A Apple cita explicitamente conflitos comerciais, tarifas e disputas internacionais como riscos que podem afetar a cadeia de suprimentos, a disponibilidade de componentes e as margens. Ao mesmo tempo, os EUA vêm intensificando os controles de exportação de tecnologia avançada de semicondutores e computação para a China nos últimos anos, o que afeta todo o ecossistema de tecnologia em que a Apple opera. A visão geral do CRS sobre controles de exportação dos EUA descreve em 2025 novas/revisadas regras que visam limitar ainda mais o acesso da China a chips avançados e computação de IA. Nesse clima, cada reunião de alto nível serve como uma tentativa de reduzir o atrito operacional: menos surpresas na regulamentação, sinais mais claros para parceiros e um canal para o caso de problemas.

Distribuição das instalações de produção e fornecedores da Apple em todo o mundo. A China continua a dominar a cadeia de suprimentos.

Fonte: user-added

Distribuição das instalações de produção e fornecedores da Apple em todo o mundo. A China continua a dominar a cadeia de suprimentos.

Conclusão

Não há indicação de "novas regras" no sentido de uma mudança concreta e imediata de política – o comunicado oficial permanece propositalmente vago. No entanto, a divisão de papéis é clara: a China aborda a abertura e as expectativas do mercado, a Apple aborda a cadeia de suprimentos, os investimentos e as perspectivas de longo prazo. Para a Apple, isso é pragmático: mesmo que a fabricação cresça em direção à Índia, a China continua sendo um nó central para o know-how, peças de fornecedores, capacidade e velocidade – especialmente em ramp-ups. Para a China, também é pragmático: um compromisso visível de um operador de ponta como Khan estabiliza a confiança dos parceiros locais e envia um sinal a outras multinacionais de que as conversas são possíveis e desejadas.
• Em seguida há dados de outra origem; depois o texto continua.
(** Lookups do not see the item. *)
Lemma filling_alike : alike integrity cfg es w (fill w).
Proof.
  destruct fl_segment as (Hy & Ei & Eb & Hs & Eo & _). destruct fl_bytes as ([O1 O2] & _).
  split; [apply similar_refl|..].
  - intros z dz Hz Ez. rewrite filling_data. case_decide as D; [|by exists dz].
    apply idx_inj in D; [|lia..]. subst z. rewrite Ed in Ez. injection Ez as <-. exists d'.
    split; [done|]. split; [done|]. rewrite <- Eo. pose proof fl_room. apply O2; lia.
  - intros z. rewrite filling_header. case_decide; [|done]. subst z. by rewrite fl_header.
  - intros z hz. rewrite filling_header. case_decide; [|apply (ck_refs _ _ _ _ _ _ Hk)].
    intros E. injection E as <-. exact (ck_refs _ _ _ _ _ _ Hk _ _ fl_header).
Qed.

(** ** The segment, when the item is accounted for *)

Lemma fl_ranges :
  0 <= live_items h < 2 ^ 21 /\ 0 <= live_bytes h <= 2 ^ 24 /\ size_of e <= 2 ^ 23.
Proof.
  destruct fl_segment as (_ & Ei & Eb & Hs & _). destruct fl_room as (? & ? & ?).
  destruct (seg_counts _ _ _ _ _ _ Hs) as (C1 & C2 & C3).
  destruct (ok_items _ _ _ _ _ _ Hs) as [D1 _], (ok_size _ _ _ _ _ _ Hs) as [D2 _].
  destruct (ok_room _ _ _ _ _ _ Hs) as [_ D3]. destruct (first_bounds integrity) as [F1 _].
  change Location.MAX_SEGMENT_BYTES with 8388608 in D3. cbn [header data] in *. pow2. lia.
Qed.

Lemma filled_counted : counted h (filled (size_of e) h) 1 (size_of e) (size_of e).
Proof.
  destruct fl_segment as (_ & _ & _ & Hs & _). destruct (ok_dead _ _ _ _ _ _ Hs) as [D1 D2].
  destruct fl_ranges as (R1 & R2 & R3). destruct fl_room as (? & ? & ?).
  split; [done|]. split; [done|]. split; [done|]. cbn.
  split; [apply i32_id; unfold i32_range; pow2; lia|].
  split; [apply i32_id; unfold i32_range; pow2; lia|]. done.
Qed.

(** ** The map, when the item is published or left dead *)

Definition appended : Z -> list Entry := upd_es y (es y ++ [e]) es.

Lemma appended_places z off' e' :
  (off', e') ∈ places integrity first (appended z) <->
  (off', e') ∈ places integrity first (es z) \/ z = y /\ off' = off /\ e' = e.
Proof.
  destruct fl_segment as (_ & _ & _ & _ & Eo & _). unfold appended, upd_es. case_decide as D; [subst z|naive_solver].
  rewrite laid_snoc_app, elem_of_app, list_elem_of_singleton, <- Eo. naive_solver.
Qed.

Section Published.
Context (pub : bool) (w2 : Cache).
Context (Hr2 : at_rest w2 L appended) (Hd2 : forall z, dated <$> header_at z w2 = dated <$> header_at z w).
Context (Hf2 : forall z hz, header_at z w2 = Some hz -> fits 32 (ref_count hz)).
Context (Hnew : published (hashtable w2) k a <-> pub = true).
Context (Hold : forall x off e h, kept w es k x off e h -> ~ published (hashtable w2) k (Location.pack_location x (generation h) off)).
Context (Hback : forall k' l, l <> a -> published (hashtable w2) k' l -> published (hashtable w) k' l).
Context (Hforth : forall k' x off e h, k' <> k -> kept w es k' x off e h ->
  published (hashtable w2) k' (Location.pack_location x (generation h) off)).

Lemma dated_inv z h2 : header_at z w2 = Some h2 ->
  exists h1, header_at z w = Some h1 /\ generation h1 = generation h2 /\ forall o e, slot_for z o e h1 = slot_for z o e h2.
Proof.
  intros E2. specialize (Hd2 z). rewrite E2 in Hd2. destruct (header_at z w) as [h1|]; [|done].
  apply (inj Some) in Hd2. unfold dated in Hd2. injection Hd2 as G1 G2 G3. exists h1. split; [done|].
  split; [done|]. intros o0 e0. apply slot_for_dated. unfold dated. congruence.
Qed.

Lemma dated_forth z h1 : header_at z w = Some h1 ->
  exists h2, header_at z w2 = Some h2 /\ generation h2 = generation h1 /\ forall o e, slot_for z o e h2 = slot_for z o e h1.
Proof.
  intros E1. pose proof (Hd2 z) as E. rewrite E1 in E. destruct (header_at z w2) as [h2|] eqn:E2; [|done].
  destruct (dated_inv z h2 E2) as (h1' & E1' & G1 & G2). rewrite E1 in E1'. injection E1' as <-. exists h2.
  split; [done|]. split; [done|]. intros o0 e0. by rewrite G2.
Qed.

Lemma kept_appended k' x off' e' h2 :
  kept w2 appended k' x off' e' h2 ->
  (x = y /\ off' = off /\ e' = e) \/ exists h1, kept w es k' x off' e' h1 /\ slot_for x off' e' h1 = slot_for x off' e' h2.
Proof.
  intros [K1 K2 K3 K4 K5]. destruct (dated_inv x h2 K2) as (h1 & E1 & G1 & G2).
  apply appended_places in K3 as [K3|?]; [|by left]. right. exists h1. split; [|done]. split; try done.
  rewrite G1. apply Hback; [|done]. intros El.
  destruct fl_segment as (Hy & Ei & Eb & Hs & Eo & _).
  destruct (c_items _ _ _ _ (ar_contents _ _ _ _ _ (ck_rest _ _ _ _ _ _ Hk)) x K1) as (hx & dx & Ex & _ & Eix & _ & Hsx).
  rewrite E1 in Ex. injection Ex as <-. pose proof (place_issuable _ _ _ _ _ _ _ Hsx K3) as Hi.
  cbn [header fst] in Hi. rewrite Eix in Hi.
  destruct (Location.pack_unpack_location _ _ _ Hi) as (U1 & _).
  destruct (Location.pack_unpack_location _ _ _ fl_issuable) as (U2 & _).
  unfold a in El. rewrite <- G1 in El. rewrite El, U2 in U1. injection U1 as <- <-.
  destruct (place_in _ _ _ _ _ _ _ Hsx K3) as (_ & _ & P & _). cbn [fst snd] in P.
  pose proof (entry_size_bound integrity e') as (_ & _ & ? & _). unfold off in *. rewrite Eo in P. lia.
Qed.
A reunião Li Chenggang – Sabih Khan não é uma "sessão de fotos amigável", mas sim um trabalho sóbrio de gestão de riscos de ambos os lados: a China busca fidelidade e investimentos, a Apple garante a capacidade operacional em um mercado politicamente carregado. Quem quiser entender para onde a viagem está indo, deve olhar menos para as formulações calorosas e mais para quem está falando: quando o COO vem, trata-se de realidade da cadeia de suprimentos – e, portanto, do cerne do que "Tecnologia Ocidental vs. China" realmente significa no dia a dia.